→ MATERIAL FOR THIS TASK:
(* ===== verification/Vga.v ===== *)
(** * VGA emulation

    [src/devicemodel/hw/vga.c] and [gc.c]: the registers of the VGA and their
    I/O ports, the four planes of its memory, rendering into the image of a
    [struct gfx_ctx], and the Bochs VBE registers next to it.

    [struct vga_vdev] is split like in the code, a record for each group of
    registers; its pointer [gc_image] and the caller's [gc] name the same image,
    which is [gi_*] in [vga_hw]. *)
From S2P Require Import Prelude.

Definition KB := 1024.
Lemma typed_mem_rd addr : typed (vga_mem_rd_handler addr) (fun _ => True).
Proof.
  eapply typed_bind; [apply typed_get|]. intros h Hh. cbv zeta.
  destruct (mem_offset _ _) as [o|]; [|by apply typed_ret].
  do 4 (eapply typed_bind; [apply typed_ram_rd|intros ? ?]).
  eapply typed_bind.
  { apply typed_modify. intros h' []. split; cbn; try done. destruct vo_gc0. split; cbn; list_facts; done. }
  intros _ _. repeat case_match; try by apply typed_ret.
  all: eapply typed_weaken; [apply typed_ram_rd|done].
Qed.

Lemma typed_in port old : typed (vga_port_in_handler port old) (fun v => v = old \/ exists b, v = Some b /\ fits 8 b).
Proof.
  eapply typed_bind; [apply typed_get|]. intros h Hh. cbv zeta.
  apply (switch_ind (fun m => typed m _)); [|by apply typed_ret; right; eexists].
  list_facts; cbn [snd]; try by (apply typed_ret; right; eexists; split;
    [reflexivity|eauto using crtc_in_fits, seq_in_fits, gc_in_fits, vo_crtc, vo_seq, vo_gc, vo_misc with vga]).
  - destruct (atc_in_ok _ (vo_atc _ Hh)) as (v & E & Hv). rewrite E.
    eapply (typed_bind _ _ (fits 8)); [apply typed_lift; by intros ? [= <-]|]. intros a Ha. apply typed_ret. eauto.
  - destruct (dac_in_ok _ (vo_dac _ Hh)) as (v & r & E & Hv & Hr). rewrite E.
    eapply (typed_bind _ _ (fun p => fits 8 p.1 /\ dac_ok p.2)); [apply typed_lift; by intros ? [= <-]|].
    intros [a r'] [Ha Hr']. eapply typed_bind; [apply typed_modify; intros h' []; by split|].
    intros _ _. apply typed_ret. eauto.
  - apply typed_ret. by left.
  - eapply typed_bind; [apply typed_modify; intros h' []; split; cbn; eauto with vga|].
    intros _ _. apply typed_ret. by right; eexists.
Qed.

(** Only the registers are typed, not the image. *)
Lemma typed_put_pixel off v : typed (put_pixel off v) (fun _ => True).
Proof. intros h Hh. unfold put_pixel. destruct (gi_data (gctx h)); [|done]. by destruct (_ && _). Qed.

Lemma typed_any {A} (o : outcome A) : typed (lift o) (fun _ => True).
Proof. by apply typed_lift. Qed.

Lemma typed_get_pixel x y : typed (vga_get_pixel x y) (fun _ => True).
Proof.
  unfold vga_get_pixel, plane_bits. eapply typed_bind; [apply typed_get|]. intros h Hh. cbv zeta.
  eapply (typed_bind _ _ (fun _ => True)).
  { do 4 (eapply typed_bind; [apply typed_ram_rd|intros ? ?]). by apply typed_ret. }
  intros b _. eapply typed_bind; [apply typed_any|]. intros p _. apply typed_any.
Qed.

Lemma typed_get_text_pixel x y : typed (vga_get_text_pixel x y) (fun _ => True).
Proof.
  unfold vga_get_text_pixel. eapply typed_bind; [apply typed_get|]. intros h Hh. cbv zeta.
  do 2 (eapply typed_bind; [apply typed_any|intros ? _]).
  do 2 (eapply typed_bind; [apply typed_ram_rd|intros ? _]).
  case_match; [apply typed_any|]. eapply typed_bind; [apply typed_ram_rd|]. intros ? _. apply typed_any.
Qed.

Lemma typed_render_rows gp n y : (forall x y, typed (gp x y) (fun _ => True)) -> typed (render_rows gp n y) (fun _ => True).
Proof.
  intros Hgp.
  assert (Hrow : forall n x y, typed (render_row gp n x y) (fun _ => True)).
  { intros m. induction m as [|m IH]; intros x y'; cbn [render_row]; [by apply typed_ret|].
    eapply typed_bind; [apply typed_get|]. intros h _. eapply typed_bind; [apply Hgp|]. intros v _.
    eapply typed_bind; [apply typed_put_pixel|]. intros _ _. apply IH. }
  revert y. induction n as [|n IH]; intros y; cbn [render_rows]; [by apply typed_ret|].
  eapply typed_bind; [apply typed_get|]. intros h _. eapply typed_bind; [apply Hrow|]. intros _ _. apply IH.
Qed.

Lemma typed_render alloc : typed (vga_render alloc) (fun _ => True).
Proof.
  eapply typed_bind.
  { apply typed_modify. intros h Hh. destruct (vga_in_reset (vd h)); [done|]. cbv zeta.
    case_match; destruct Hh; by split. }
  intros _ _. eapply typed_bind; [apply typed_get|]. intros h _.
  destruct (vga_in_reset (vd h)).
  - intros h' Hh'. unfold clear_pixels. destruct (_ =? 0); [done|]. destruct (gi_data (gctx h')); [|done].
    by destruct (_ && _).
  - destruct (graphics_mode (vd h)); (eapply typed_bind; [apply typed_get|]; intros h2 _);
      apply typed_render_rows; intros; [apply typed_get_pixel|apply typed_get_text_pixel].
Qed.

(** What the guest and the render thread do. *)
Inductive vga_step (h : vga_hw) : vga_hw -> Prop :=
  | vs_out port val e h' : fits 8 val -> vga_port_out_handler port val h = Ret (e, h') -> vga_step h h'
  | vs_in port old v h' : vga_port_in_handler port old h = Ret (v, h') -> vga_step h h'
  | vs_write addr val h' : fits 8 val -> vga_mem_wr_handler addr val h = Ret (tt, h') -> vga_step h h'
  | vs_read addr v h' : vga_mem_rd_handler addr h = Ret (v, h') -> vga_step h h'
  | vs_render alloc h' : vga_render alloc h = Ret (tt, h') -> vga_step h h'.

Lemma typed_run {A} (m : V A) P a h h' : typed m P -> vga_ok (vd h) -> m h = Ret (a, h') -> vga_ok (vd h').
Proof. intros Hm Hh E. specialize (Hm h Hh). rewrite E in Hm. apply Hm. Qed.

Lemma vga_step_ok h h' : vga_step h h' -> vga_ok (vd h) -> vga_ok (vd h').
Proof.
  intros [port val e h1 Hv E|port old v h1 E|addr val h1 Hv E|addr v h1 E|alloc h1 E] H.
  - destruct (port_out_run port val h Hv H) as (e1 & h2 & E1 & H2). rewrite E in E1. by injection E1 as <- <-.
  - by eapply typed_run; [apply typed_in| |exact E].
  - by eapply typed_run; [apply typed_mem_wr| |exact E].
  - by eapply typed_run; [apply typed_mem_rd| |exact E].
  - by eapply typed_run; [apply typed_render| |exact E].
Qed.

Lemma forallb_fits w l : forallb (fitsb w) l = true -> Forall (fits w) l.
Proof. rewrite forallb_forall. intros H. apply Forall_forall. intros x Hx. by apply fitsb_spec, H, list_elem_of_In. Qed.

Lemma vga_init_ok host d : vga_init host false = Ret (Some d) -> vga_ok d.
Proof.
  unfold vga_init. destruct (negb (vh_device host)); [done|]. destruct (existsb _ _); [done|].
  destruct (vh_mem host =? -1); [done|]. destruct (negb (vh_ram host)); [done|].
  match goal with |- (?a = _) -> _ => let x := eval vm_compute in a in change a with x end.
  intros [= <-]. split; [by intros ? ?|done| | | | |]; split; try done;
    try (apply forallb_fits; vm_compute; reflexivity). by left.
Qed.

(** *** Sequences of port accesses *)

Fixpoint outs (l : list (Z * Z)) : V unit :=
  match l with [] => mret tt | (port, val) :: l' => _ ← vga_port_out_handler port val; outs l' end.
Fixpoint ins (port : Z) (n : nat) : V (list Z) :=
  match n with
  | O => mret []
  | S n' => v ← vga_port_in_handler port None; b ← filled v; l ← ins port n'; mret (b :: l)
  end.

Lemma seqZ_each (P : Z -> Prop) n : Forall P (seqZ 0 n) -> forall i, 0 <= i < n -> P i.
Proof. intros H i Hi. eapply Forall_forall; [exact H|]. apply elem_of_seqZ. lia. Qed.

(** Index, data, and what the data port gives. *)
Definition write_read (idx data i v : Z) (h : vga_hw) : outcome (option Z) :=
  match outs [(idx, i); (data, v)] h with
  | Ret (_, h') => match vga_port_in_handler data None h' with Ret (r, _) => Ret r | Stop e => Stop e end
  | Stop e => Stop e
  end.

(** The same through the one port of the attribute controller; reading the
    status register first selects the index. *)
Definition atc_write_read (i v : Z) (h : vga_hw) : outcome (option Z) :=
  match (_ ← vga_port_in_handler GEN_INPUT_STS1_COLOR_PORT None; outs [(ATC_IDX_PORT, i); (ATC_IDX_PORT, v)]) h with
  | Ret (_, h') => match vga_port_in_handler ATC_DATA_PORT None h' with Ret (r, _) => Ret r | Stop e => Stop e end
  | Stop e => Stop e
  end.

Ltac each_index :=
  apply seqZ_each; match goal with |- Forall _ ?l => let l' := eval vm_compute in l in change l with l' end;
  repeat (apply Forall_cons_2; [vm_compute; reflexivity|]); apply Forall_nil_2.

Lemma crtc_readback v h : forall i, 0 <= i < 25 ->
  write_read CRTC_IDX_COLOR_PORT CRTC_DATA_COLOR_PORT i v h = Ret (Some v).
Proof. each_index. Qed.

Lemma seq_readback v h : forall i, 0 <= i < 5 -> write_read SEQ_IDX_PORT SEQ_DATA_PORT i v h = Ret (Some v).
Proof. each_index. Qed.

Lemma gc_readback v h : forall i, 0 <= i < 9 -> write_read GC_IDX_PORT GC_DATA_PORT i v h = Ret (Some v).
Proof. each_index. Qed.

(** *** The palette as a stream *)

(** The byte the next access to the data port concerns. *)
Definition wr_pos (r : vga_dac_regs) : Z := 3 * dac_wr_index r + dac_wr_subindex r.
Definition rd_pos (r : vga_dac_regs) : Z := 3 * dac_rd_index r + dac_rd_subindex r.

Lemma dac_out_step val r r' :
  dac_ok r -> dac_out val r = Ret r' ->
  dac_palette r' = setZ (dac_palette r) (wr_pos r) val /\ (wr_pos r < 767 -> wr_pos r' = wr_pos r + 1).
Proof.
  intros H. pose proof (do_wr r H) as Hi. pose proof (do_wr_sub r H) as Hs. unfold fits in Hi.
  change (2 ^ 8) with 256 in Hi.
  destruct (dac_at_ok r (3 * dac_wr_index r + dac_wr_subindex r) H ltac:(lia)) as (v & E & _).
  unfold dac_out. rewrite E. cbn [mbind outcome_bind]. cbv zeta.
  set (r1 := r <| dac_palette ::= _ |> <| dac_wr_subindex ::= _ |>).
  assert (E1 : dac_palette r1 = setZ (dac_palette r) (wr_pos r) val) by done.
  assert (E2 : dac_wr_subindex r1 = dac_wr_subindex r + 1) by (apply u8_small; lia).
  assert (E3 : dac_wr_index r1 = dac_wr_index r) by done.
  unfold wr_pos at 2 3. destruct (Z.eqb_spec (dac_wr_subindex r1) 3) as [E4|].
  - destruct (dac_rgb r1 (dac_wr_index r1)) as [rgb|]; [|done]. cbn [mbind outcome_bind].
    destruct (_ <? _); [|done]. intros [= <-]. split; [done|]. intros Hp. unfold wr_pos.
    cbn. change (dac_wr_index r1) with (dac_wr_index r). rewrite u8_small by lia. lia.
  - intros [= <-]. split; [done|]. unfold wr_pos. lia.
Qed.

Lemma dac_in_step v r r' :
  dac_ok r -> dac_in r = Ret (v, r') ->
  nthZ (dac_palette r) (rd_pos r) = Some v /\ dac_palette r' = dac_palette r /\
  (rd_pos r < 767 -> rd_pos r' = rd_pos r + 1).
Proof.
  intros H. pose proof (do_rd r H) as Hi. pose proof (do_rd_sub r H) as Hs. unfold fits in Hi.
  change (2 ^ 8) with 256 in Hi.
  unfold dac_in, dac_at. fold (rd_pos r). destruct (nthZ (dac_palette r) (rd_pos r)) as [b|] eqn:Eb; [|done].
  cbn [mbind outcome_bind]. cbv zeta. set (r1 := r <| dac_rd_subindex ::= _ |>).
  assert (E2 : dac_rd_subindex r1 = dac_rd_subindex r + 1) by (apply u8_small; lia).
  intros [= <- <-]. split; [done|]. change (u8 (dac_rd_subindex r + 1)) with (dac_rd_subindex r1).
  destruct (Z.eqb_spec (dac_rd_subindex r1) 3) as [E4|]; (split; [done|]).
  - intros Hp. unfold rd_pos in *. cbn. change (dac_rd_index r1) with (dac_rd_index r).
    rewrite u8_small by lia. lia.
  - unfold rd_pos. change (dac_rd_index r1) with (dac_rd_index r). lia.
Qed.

→ WHAT IS BEING ASKED:
Retype the listing above, word for word, from its first line to the line containing "[struct vga_vdev] is", both ends included.

→ REPLY TO THE TASK:
(* ===== verification/Vga.v ===== *)
(** * VGA emulation

    [src/devicemodel/hw/vga.c] and [gc.c]: the registers of the VGA and their
    I/O ports, the four planes of its memory, rendering into the image of a
    [struct gfx_ctx], and the Bochs VBE registers next to it.

    [struct vga_vdev] is split like in the code, a record for each group of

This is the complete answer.